> _PROBLEM REQUIREMENTS_
Please copy out every line of the listing below in which the word "Defined" appears.

> _MATERIAL FOR THIS EXERCISE_
•••

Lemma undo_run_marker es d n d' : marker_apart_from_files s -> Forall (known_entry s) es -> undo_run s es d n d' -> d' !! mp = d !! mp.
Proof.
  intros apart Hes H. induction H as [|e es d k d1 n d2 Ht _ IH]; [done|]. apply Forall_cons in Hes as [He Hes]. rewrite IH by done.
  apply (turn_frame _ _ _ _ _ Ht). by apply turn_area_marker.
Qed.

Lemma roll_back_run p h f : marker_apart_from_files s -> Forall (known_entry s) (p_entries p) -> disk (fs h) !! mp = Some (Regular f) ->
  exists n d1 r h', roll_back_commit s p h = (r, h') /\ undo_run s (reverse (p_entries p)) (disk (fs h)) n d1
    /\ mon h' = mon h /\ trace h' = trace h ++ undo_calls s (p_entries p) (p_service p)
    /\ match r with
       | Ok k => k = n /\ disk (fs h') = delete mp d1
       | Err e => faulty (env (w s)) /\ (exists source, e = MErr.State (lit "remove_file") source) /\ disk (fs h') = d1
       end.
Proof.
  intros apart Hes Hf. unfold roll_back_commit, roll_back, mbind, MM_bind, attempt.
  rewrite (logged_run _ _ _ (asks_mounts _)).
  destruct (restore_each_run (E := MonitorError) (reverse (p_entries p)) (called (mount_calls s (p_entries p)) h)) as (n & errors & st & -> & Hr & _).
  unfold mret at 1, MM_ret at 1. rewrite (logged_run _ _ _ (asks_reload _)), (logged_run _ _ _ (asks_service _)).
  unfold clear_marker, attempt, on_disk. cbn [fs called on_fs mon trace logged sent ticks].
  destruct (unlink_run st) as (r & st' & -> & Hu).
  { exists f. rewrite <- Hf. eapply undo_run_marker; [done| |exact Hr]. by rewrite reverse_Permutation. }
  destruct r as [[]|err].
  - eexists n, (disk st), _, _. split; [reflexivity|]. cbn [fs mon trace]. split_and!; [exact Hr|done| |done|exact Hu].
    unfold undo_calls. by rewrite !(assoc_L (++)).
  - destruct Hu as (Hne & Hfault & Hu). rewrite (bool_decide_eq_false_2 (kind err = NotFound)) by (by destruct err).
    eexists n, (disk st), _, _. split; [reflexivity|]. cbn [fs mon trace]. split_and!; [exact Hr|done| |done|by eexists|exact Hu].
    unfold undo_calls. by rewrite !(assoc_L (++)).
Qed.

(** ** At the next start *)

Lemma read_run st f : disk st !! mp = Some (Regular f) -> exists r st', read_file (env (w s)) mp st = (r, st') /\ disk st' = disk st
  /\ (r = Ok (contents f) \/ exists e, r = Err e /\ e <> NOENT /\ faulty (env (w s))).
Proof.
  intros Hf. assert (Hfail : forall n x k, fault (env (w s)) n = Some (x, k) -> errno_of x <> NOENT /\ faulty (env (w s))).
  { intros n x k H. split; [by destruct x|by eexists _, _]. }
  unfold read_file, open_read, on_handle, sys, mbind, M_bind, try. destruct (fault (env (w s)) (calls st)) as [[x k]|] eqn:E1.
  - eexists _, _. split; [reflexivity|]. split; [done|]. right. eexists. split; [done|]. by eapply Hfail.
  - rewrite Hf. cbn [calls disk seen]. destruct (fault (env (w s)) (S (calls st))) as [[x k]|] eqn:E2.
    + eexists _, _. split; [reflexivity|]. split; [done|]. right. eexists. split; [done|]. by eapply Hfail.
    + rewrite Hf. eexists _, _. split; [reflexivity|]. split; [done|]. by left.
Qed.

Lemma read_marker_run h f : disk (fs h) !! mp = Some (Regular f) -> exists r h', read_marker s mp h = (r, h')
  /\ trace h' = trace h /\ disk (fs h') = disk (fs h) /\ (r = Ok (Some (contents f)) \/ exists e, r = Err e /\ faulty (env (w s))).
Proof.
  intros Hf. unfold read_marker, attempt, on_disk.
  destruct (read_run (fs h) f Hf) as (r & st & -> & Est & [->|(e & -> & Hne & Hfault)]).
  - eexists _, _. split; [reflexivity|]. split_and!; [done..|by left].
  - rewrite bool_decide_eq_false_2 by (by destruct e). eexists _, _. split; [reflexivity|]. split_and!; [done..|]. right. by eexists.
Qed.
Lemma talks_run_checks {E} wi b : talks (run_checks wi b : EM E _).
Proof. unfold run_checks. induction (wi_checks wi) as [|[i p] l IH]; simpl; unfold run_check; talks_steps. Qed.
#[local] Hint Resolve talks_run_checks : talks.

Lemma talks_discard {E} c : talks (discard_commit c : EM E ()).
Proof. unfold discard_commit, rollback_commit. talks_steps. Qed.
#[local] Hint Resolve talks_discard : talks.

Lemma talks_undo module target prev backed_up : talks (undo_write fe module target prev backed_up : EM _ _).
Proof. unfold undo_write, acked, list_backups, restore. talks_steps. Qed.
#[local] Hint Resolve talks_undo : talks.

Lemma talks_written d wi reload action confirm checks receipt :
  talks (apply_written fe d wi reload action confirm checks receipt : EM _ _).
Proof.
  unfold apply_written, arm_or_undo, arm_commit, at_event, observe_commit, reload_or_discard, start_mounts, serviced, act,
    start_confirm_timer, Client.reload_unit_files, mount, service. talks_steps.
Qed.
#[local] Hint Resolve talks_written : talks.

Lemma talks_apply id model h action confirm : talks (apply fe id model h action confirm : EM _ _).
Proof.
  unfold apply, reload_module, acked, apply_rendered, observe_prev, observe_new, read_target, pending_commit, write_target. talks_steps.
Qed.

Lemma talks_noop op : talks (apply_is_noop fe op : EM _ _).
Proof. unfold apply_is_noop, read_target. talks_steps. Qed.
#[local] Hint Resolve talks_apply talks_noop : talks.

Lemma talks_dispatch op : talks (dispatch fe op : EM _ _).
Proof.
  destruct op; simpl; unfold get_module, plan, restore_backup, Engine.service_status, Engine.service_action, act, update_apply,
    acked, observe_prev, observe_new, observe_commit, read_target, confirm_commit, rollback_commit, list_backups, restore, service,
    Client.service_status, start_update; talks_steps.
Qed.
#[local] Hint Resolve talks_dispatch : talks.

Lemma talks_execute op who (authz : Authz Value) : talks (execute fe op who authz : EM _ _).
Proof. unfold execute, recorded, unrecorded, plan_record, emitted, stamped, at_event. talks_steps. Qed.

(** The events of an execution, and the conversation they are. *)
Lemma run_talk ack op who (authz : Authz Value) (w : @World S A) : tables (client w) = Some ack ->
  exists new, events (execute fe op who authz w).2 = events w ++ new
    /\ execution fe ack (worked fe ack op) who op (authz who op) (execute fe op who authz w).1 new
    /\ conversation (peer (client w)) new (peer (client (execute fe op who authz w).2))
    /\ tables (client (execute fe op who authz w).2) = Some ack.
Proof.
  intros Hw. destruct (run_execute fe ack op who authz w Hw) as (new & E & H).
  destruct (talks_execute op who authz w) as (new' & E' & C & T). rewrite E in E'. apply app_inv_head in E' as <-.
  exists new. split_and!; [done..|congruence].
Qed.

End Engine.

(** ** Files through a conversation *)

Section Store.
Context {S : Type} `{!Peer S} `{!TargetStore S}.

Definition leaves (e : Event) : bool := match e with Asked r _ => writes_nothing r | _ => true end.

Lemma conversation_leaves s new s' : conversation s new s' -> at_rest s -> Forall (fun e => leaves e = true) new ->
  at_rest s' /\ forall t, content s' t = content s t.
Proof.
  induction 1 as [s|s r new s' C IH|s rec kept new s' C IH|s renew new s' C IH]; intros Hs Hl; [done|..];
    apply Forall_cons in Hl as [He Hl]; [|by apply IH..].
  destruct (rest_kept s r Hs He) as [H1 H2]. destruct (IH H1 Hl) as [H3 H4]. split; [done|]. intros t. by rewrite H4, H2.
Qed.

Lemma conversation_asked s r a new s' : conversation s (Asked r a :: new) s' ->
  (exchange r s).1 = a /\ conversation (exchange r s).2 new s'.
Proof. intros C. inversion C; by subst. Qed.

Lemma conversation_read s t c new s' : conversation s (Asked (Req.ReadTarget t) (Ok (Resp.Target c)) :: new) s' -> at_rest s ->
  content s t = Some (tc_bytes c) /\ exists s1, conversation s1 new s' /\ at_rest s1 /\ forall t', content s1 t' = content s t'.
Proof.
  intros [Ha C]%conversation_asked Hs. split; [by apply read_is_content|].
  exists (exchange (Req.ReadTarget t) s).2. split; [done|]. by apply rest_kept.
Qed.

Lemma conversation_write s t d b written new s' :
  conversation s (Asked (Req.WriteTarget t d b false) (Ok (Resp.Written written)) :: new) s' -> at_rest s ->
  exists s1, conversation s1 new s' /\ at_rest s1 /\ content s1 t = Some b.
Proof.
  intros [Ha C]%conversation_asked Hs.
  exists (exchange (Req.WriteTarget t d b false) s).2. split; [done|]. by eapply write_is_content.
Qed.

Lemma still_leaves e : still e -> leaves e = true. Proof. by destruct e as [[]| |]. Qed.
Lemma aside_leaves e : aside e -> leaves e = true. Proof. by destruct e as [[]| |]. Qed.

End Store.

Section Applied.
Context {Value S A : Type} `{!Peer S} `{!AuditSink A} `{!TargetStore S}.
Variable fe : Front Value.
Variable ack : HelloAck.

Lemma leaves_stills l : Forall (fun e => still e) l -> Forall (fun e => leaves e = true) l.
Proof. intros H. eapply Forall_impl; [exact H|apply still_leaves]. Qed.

•••

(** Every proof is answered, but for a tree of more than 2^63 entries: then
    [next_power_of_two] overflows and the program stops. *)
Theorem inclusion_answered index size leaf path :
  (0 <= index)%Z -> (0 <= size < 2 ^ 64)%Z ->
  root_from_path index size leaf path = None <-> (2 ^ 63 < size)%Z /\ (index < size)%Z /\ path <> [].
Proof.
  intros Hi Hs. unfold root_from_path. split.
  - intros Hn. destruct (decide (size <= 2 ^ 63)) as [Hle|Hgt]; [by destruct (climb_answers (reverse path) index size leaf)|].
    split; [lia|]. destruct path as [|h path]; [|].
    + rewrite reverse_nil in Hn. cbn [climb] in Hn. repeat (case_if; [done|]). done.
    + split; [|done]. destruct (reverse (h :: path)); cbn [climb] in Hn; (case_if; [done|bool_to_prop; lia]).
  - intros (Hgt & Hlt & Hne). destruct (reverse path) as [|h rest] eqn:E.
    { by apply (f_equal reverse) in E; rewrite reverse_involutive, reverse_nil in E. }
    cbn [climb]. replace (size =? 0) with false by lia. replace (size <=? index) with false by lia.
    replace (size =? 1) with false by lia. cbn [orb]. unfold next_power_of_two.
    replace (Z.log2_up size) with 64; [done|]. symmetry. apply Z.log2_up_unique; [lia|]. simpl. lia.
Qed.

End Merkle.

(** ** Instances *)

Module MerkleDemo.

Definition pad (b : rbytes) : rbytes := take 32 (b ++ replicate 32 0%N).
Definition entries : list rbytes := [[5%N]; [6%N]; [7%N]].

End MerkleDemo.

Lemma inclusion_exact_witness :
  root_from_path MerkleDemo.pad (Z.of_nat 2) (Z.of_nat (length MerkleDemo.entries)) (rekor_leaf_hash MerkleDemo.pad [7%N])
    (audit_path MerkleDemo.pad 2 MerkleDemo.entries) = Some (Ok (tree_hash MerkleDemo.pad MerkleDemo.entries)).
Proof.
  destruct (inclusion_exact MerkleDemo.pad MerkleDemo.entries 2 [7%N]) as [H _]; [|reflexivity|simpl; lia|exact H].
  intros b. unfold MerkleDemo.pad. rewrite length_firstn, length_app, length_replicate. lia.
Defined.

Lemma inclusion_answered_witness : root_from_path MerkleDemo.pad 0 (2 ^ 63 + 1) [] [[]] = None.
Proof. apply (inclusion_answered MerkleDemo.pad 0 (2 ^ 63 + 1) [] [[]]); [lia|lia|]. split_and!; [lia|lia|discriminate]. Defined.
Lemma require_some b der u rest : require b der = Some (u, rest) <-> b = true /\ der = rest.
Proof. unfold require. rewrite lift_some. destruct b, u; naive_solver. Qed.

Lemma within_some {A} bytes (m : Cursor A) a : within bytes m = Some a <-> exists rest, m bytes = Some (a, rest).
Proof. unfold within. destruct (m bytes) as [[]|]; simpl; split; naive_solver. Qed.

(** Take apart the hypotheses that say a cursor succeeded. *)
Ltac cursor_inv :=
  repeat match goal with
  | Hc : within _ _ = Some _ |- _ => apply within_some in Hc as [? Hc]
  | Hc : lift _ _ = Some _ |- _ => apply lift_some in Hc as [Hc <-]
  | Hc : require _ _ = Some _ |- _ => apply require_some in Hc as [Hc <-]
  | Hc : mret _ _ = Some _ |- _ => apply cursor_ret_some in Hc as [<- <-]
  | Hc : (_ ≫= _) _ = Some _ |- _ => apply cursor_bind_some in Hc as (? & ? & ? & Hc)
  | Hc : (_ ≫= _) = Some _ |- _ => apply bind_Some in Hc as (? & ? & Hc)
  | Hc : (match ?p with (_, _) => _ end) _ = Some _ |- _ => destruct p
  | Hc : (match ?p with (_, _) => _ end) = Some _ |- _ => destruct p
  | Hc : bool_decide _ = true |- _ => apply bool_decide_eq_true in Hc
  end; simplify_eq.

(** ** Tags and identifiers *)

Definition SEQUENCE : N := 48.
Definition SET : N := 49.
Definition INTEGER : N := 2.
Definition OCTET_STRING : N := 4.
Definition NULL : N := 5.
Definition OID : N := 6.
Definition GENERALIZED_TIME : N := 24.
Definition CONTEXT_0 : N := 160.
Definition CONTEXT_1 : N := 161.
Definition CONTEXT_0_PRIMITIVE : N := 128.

•••

> _SOLVED PROBLEM_
Defined.
Proof. apply (inclusion_answered MerkleDemo.pad 0 (2 ^ 63 + 1) [] [[]]); [lia|lia|]. split_and!; [lia|lia|discriminate]. Defined.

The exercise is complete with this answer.